### Your task
Provide only the number of lines in the data below that contain the word "back".

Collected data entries
(* ===== verification/JsonText.v ===== *)
(** * Printing JSON

    [JSON.stringify] on the values the client sends (strings, booleans, arrays
    and objects; it sends no numbers), and the proof that [JSON.parse] reads
    them back. Fields keep their insertion order. *)

From Stdlib Require Import Ascii String.
From S2P Require Import Prelude JsText JsNumber Json.
Open Scope Z_scope.

(** ** Printing *)

Definition unit_hex_digit (n : Z) : Z := if n <? 10 then 48 + n else 87 + n.

Definition unicode_escape (u : Z) : list Z :=
  [92; 117; unit_hex_digit (u / 4096); unit_hex_digit (u / 256 mod 16);
   unit_hex_digit (u / 16 mod 16); unit_hex_digit (u mod 16)].

(** One code unit of a string literal. *)
Definition quote_unit (u : Z) : list Z :=
  if u =? 34 then [92; 34]
  else if u =? 92 then [92; 92]
  else if u =? 8 then [92; 98]
  else if u =? 12 then [92; 102]
  else if u =? 10 then [92; 110]
  else if u =? 13 then [92; 114]
  else if u =? 9 then [92; 116]
  else if u <? 32 then unicode_escape u
  else [u].

(** A surrogate pair is printed as it is, a lone surrogate as its escape. *)
Fixpoint quote_units (l : list Z) : list Z :=
  match l with
  | [] => []
  | u :: l' =>
      if is_high u then
        match l' with
        | v :: l'' => if is_low v then u :: v :: quote_units l'' else unicode_escape u ++ quote_units l'
        | [] => unicode_escape u
        end
      else if is_low u then unicode_escape u ++ quote_units l'
      else quote_unit u ++ quote_units l'
  end.

Definition quote (s : list Z) : list Z := 34 :: quote_units s ++ [34].

Fixpoint join_text (l : list (list Z)) : list Z :=
  match l with
  | [] => []
  | [t] => t
  | t :: l' => t ++ 44 :: join_text l'
  end.

(** [None] on a number, which no caller stringifies. *)
Fixpoint JSON_stringify (v : json) : option (list Z) :=
  match v with
  | JNull => Some (code_units "null")
  | JBool true => Some (code_units "true")
  | JBool false => Some (code_units "false")
  | JNum _ => None
  | JStr s => Some (quote s)
  | JArr l =>
      items ← (fix go l := match l with
                           | [] => Some []
                           | v :: l' => t ← JSON_stringify v; ts ← go l'; Some (t :: ts)
                           end) l;
      Some (91 :: join_text items ++ [93])
  | JObj fields =>
      items ← (fix go l := match l with
                           | [] => Some []
                           | (k, v) :: l' =>
                               t ← JSON_stringify v; ts ← go l'; Some ((quote k ++ 58 :: t) :: ts)
                           end) fields;
      Some (123 :: join_text items ++ [125])
  end.

(** ** Strings *)

Definition is_unit (u : Z) : Prop := 0 <= u < 65536.

Lemma unit_hex_read n : 0 <= n < 16 -> unit_hex (unit_hex_digit n) = Some n.
Proof.
  intros H. assert (Hn : n ∈ seqZ 0 16) by (apply elem_of_seqZ; lia).
  clear H; revert n Hn. apply Forall_forall. by repeat constructor.
Qed.

Lemma parse_escape u s r rest : is_unit u -> parse_string r = Some (s, rest) ->
  parse_string (unicode_escape u ++ r) = Some (u :: s, rest).
Proof.
  intros [H0 H1] Hr. unfold unicode_escape. cbn [app parse_string].
  assert (0 <= u / 4096 < 16) by (split; [apply Z.div_pos|apply Z.div_lt_upper_bound]; lia).
  rewrite !unit_hex_read by (done || apply Z.mod_pos_bound; lia). rewrite Hr. cbn.
  do 3 f_equal.
  pose proof (Z_div_mod_eq_full u 16). pose proof (Z_div_mod_eq_full (u / 16) 16).
  pose proof (Z_div_mod_eq_full (u / 256) 16).
  assert (u / 16 / 16 = u / 256) by (by rewrite Z.div_div by lia).
  assert (u / 256 / 16 = u / 4096) by (by rewrite Z.div_div by lia). lia.
Qed.

Lemma parse_string_unfold u r : u <> 34 -> u <> 92 ->
  parse_string (u :: r)
  = if (u <? 32) || (u =? 92) then None
    else '(s, rest) ← parse_string r; Some (u :: s, rest).
Proof.
  intros H1 H2. destruct u as [|p|p]; [reflexivity| |reflexivity].
  do 7 (destruct p as [p|p|]; try reflexivity; try done).
Qed.

(** A code unit that needs no escape. *)
Lemma parse_plain u s r rest : 32 <= u -> u <> 34 -> u <> 92 ->
  parse_string r = Some (s, rest) -> parse_string (u :: r) = Some (u :: s, rest).
Proof.
  intros H1 H2 H3 Hr. rewrite parse_string_unfold by done.
  destruct (Z.ltb_spec u 32); [lia|]. destruct (Z.eqb_spec u 92); [done|]. by rewrite Hr.
Qed.

Lemma parse_quote_unit u s r rest : is_unit u -> parse_string r = Some (s, rest) ->
  parse_string (quote_unit u ++ r) = Some (u :: s, rest).
Proof.
  intros Hu Hr. unfold quote_unit.
  repeat match goal with
  | |- context [u =? ?k] => destruct (Z.eqb_spec u k) as [->|]; [cbn; by rewrite Hr|]
  end.
  destruct (Z.ltb_spec u 32); [by apply parse_escape|]. by apply parse_plain.
Qed.

Lemma parse_quote_units s rest : Forall is_unit s ->
  parse_string (quote_units s ++ 34 :: rest) = Some (s, rest).
Proof.
  induction s as [s IH] using (induction_ltof1 _ (@length Z)); unfold ltof in IH.
  destruct s as [|u s]; [done|]. intros [Hu Hs]%Forall_cons. cbn [quote_units].
  assert (IHs : parse_string (quote_units s ++ 34 :: rest) = Some (s, rest)) by (apply IH; simpl; [lia|done]).
  destruct (is_high u) eqn:Eh.
  - assert (Hp : forall r s', parse_string r = Some (s', rest) -> parse_string (u :: r) = Some (u :: s', rest)).
    { unfold is_high in Eh. bool_simpl. intros r s' Hr. apply parse_plain; lia || done. }
    destruct s as [|v s]; [by apply parse_escape|]. destruct (is_low v) eqn:El.
    + cbn [app]. apply Hp. apply Forall_cons in Hs as [Hv Hs]. unfold is_low in El. bool_simpl.
      apply parse_plain; [lia..|]. apply IH; simpl; [lia|done].
    + rewrite <- app_assoc. by apply parse_escape.
  - destruct (is_low u); rewrite <- app_assoc; [by apply parse_escape|by apply parse_quote_unit].
Qed.

(** ** Values *)

(** Strings hold code units, the keys of an object are distinct and no number occurs. *)
Fixpoint printable_json (v : json) : Prop :=
  match v with
  | JNull | JBool _ => True
  | JNum _ => False
  | JStr s => Forall is_unit s
  | JArr l => (fix go l := match l with [] => True | v :: l' => printable_json v /\ go l' end) l
  | JObj fields =>
      NoDup (map fst fields)
      /\ (fix go l := match l with
                      | [] => True
                      | (k, v) :: l' => Forall is_unit k /\ printable_json v /\ go l'
                      end) fields
  end.

Section Induction.
Context (P : json -> Prop) (Pnull : P JNull) (Pbool : forall b, P (JBool b)) (Pnum : forall n, P (JNum n))
  (Pstr : forall s, P (JStr s)) (Parr : forall l, Forall P l -> P (JArr l))
  (Pobj : forall fields, Forall (fun kv => P kv.2) fields -> P (JObj fields)).

(** Induction through the lists of arrays and objects. *)
Fixpoint json_nested_ind (v : json) : P v :=
  match v with
  | JNull => Pnull
  | JBool b => Pbool b
  | JNum n => Pnum n
  | JStr s => Pstr s
  | JArr l => Parr l ((fix go l : Forall P l :=
      match l with [] => Forall_nil_2 _ | v :: l' => Forall_cons_2 _ v l' (json_nested_ind v) (go l') end) l)
  | JObj fields => Pobj fields ((fix go l : Forall (fun kv : list Z * json => P kv.2) l :=
      match l with
      | [] => Forall_nil_2 _
      | kv :: l' => Forall_cons_2 _ kv l'
          (match kv return P kv.2 with (_, v) => json_nested_ind v end) (go l')
      end) fields)
  end.
End Induction.

(** A printed value starts with a unit that is neither blank nor closing. *)
Definition opens (t : list Z) : Prop :=
  exists u t', t = u :: t' /\ is_json_space u = false /\ u <> 93 /\ u <> 125.

Lemma stringify_opens v t : JSON_stringify v = Some t -> opens t.
Proof.
  destruct v as [|[]| |s|l|fields]; cbn [JSON_stringify]; intros H; try done.
  1-4: injection H as <-; by eexists _, _.
  - apply bind_Some in H as (items & _ & H). injection H as <-. by eexists _, _.
  - apply bind_Some in H as (items & _ & H). injection H as <-. by eexists _, _.
Qed.

Lemma opens_app t r : opens t -> skip_ws (t ++ r) = t ++ r.
Proof. intros (u & t' & -> & Hs & _). cbn [app skip_ws]. by rewrite Hs. Qed.

(** What reading a printed value back needs of the fuel. *)
Definition reads (v : json) : Prop :=
  forall t fuel rest, printable_json v -> JSON_stringify v = Some t -> (2 * length t <= fuel)%nat ->
    parse_value fuel (t ++ rest) = Some (v, rest).

Lemma reads_elements l : Forall reads l -> l <> [] -> forall items fuel rest,
  (fix go l := match l with [] => True | v :: l' => printable_json v /\ go l' end) l ->
  (fix go l := match l with
               | [] => Some []
               | v :: l' => t ← JSON_stringify v; ts ← go l'; Some (t :: ts)
               end) l = Some items ->
  (2 * length (join_text items) + 1 <= fuel)%nat ->
  parse_elements fuel (join_text items ++ 93 :: rest) = Some (l, rest).
Proof.
  induction 1 as [|v l Hv Hl IH]; intros Hne items fuel rest Hp Hs Hf; [done|].
  destruct Hp as [Hpv Hpl]. apply bind_Some in Hs as (t & Ht & Hs).
  apply bind_Some in Hs as (ts & Hts & Hs). injection Hs as <-.
  destruct fuel as [|fuel]; [lia|]. cbn [parse_elements].
  destruct l as [|v' l].
  - injection Hts as <-. cbn [join_text] in *. rewrite (Hv t fuel) by (done || lia).
    by cbn.
  - destruct ts as [|t' ts].
    { apply bind_Some in Hts as (? & _ & Hts). by apply bind_Some in Hts as (? & _ & Hts). }
    change (join_text (t :: t' :: ts)) with (t ++ 44 :: join_text (t' :: ts)) in *.
    rewrite length_app in Hf. cbn [length] in Hf.
    rewrite <- app_assoc, (Hv t fuel) by (done || lia). cbn [app mbind option_bind skip_ws].
    change (is_json_space 44) with false. cbv iota.
    rewrite (IH ltac:(done) (t' :: ts) fuel rest Hpl Hts) by lia. done.
Qed.

Lemma set_field_new k v acc : k ∉ map fst acc -> set_field k v acc = acc ++ [(k, v)].
Proof.
  induction acc as [|[k' v'] acc IH]; intros Hk; [done|]. cbn [set_field map fst app] in *.
  apply not_elem_of_cons in Hk as [Hne Hk]. rewrite bool_decide_false by done. by rewrite IH.
Qed.

Lemma members_text k t l : (quote k ++ 58 :: t) ++ l = 34 :: quote_units k ++ 34 :: 58 :: t ++ l.
Proof. unfold quote. by rewrite <- app_assoc; cbn [app]; rewrite <- app_assoc. Qed.

Lemma reads_members fields : Forall (fun kv => reads kv.2) fields -> fields <> [] -> forall acc items fuel rest,
  NoDup (map fst (acc ++ fields)) ->
  (fix go l := match l with
               | [] => True
               | (k, v) :: l' => Forall is_unit k /\ printable_json v /\ go l'
               end) fields ->
  (fix go l := match l with
               | [] => Some []
               | (k, v) :: l' =>
                   t ← JSON_stringify v; ts ← go l'; Some ((quote k ++ 58 :: t) :: ts)
               end) fields = Some items ->
  (2 * length (join_text items) <= fuel)%nat ->
  parse_members fuel acc (join_text items ++ 125 :: rest) = Some (acc ++ fields, rest).
Proof.
  induction 1 as [|[k v] fields Hv Hl IH]; intros Hne acc items fuel rest Hnd Hp Hs Hf; [done|].
  destruct Hp as (Hk & Hpv & Hpl). apply bind_Some in Hs as (t & Ht & Hs).
  apply bind_Some in Hs as (ts & Hts & Hs).
  assert (Hi : items = (quote k ++ 58 :: t) :: ts) by congruence. subst items. clear Hs. cbn [snd] in Hv.
  assert (Hnew : k ∉ map fst acc).
  { rewrite map_app in Hnd. apply NoDup_app in Hnd as (_ & Hd & _). intros Hin.
    apply (Hd k Hin). left. }
  destruct fields as [|[k' v'] fields].
  - injection Hts as <-. cbn [join_text] in *.
    destruct fuel as [|fuel]; [unfold quote in Hf; simpl in Hf; lia|].
    cbn [parse_members]. rewrite members_text. cbn [skip_ws]. change (is_json_space 34) with false.
    cbv iota. rewrite parse_quote_units by done. cbn [mbind option_bind skip_ws].
    change (is_json_space 58) with false. cbv iota.
    unfold quote in Hf. rewrite length_app in Hf. cbn [length] in Hf. rewrite length_app in Hf.
    rewrite (Hv t fuel) by (done || (simpl in Hf; lia)). cbn [skip_ws].
    change (is_json_space 125) with false. cbv iota. cbn [mbind option_bind].
    by rewrite set_field_new.
  - destruct ts as [|t' ts].
    { apply bind_Some in Hts as (? & _ & Hts). by apply bind_Some in Hts as (? & _ & Hts). }
    change (join_text ((quote k ++ 58 :: t) :: t' :: ts))
      with ((quote k ++ 58 :: t) ++ 44 :: join_text (t' :: ts)) in *.
    destruct fuel as [|fuel]; [unfold quote in Hf; simpl in Hf; lia|].
    cbn [parse_members]. rewrite <- (app_assoc (quote k ++ 58 :: t)), members_text.
    cbn [skip_ws app]. change (is_json_space 34) with false.
    cbv iota. rewrite parse_quote_units by done. cbn [mbind option_bind skip_ws].
    change (is_json_space 58) with false. cbv iota.
    unfold quote in Hf. rewrite !length_app in Hf. cbn [length] in Hf. rewrite length_app in Hf.
    rewrite (Hv t fuel) by (done || (simpl in Hf; lia)). cbn [mbind option_bind].
    rewrite set_field_new by done. cbn [app skip_ws].
    change (is_json_space 44) with false. cbv iota.
    rewrite (IH ltac:(done) (acc ++ [(k, v)]) (t' :: ts) fuel rest);
      [by rewrite <- app_assoc|by rewrite <- app_assoc|done|done|simpl in *; lia].
Qed.

Lemma parse_array fuel t : opens t -> forall l,
  parse_value (S fuel) (91 :: t ++ l)
  = '(items, rest) ← parse_elements fuel (t ++ l); Some (JArr items, rest).
Proof.
  intros (u & t' & -> & Hs & Hn & _) l. cbn [parse_value skip_ws app].
  change (is_json_space 91) with false. cbv iota. cbn [skip_ws]. rewrite Hs.
  destruct u as [|p|p]; [done| |done]. do 7 (destruct p as [p|p|]; try done).
Qed.

Lemma join_opens t ts : opens t -> opens (join_text (t :: ts)).
Proof.
  intros (u & t' & -> & H). destruct ts as [|t2 ts]; [by exists u, t'|].
  by eexists u, _.
Qed.

Theorem stringify_reads v : reads v.
Proof.
  induction v as [|b|n|s|l IHl|fields IHf] using json_nested_ind;
    intros t fuel rest Hp Ht Hf; cbn [JSON_stringify] in Ht.
  - injection Ht as <-. destruct fuel as [|fuel]; [simpl in Hf; lia|]. done.
  - destruct b; injection Ht as <-; (destruct fuel as [|fuel]; [simpl in Hf; lia|]); done.
  - done.
  - injection Ht as <-. unfold quote in *. destruct fuel as [|fuel]; [simpl in Hf; lia|].
    cbn [app parse_value skip_ws]. change (is_json_space 34) with false. cbv iota.
    rewrite <- app_assoc. cbn [app]. by rewrite parse_quote_units.
  - apply bind_Some in Ht as (items & Hi & Ht). injection Ht as <-.
    destruct fuel as [|fuel]; [simpl in Hf; lia|]. cbn [app]. rewrite <- app_assoc.
    cbn [length] in Hf. rewrite length_app in Hf. cbn [length] in Hf.
    destruct l as [|v l]; [by injection Hi as <-|].
    pose proof Hi as Hi'. apply bind_Some in Hi' as (t & Ht & Hi'). apply bind_Some in Hi' as (ts & _ & Hi').
    injection Hi' as Hi'. rewrite <- Hi' in *.
    change ([93] ++ rest) with (93 :: rest).
    rewrite parse_array by by apply join_opens, (stringify_opens v).
    rewrite (reads_elements (v :: l) IHl ltac:(done) (t :: ts) fuel rest Hp Hi) by lia. done.
  - apply bind_Some in Ht as (items & Hi & Ht). injection Ht as <-.
    destruct fuel as [|fuel]; [simpl in Hf; lia|]. cbn [app]. rewrite <- app_assoc.
    cbn [length] in Hf. rewrite length_app in Hf. cbn [length] in Hf.
    destruct Hp as [Hnd Hp]. destruct fields as [|[k v] fields]; [by injection Hi as <-|].
    pose proof (reads_members ((k, v) :: fields) IHf ltac:(done) [] items fuel rest Hnd Hp Hi ltac:(lia)) as Hm.
    cbn [app] in Hm. cbn [parse_value skip_ws]. change (is_json_space 123) with false. cbv iota.
    change ([125] ++ rest) with (125 :: rest).
    assert (Hq : exists r, join_text items = 34 :: r).
    { apply bind_Some in Hi as (t & Ht & Hi). apply bind_Some in Hi as (ts & _ & Hi).
      injection Hi as <-. destruct ts; by eexists. }
    destruct Hq as [r Hr]. rewrite Hr in *. cbn [app skip_ws].
    change (is_json_space 34) with false. cbv iota. cbn [app] in Hm. by rewrite Hm.
Qed.

(** [JSON.parse(JSON.stringify(v))] is [v]. *)
Lemma stringify_parse v t : printable_json v -> JSON_stringify v = Some t -> JSON_parse t = Ok v.
Proof.
  intros Hp Ht. unfold JSON_parse.
  pose proof (stringify_reads v t (2 * length t + 2)%nat [] Hp Ht ltac:(lia)) as H.
  rewrite app_nil_r in H. by rewrite H.
Qed.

### Result for this exercise
2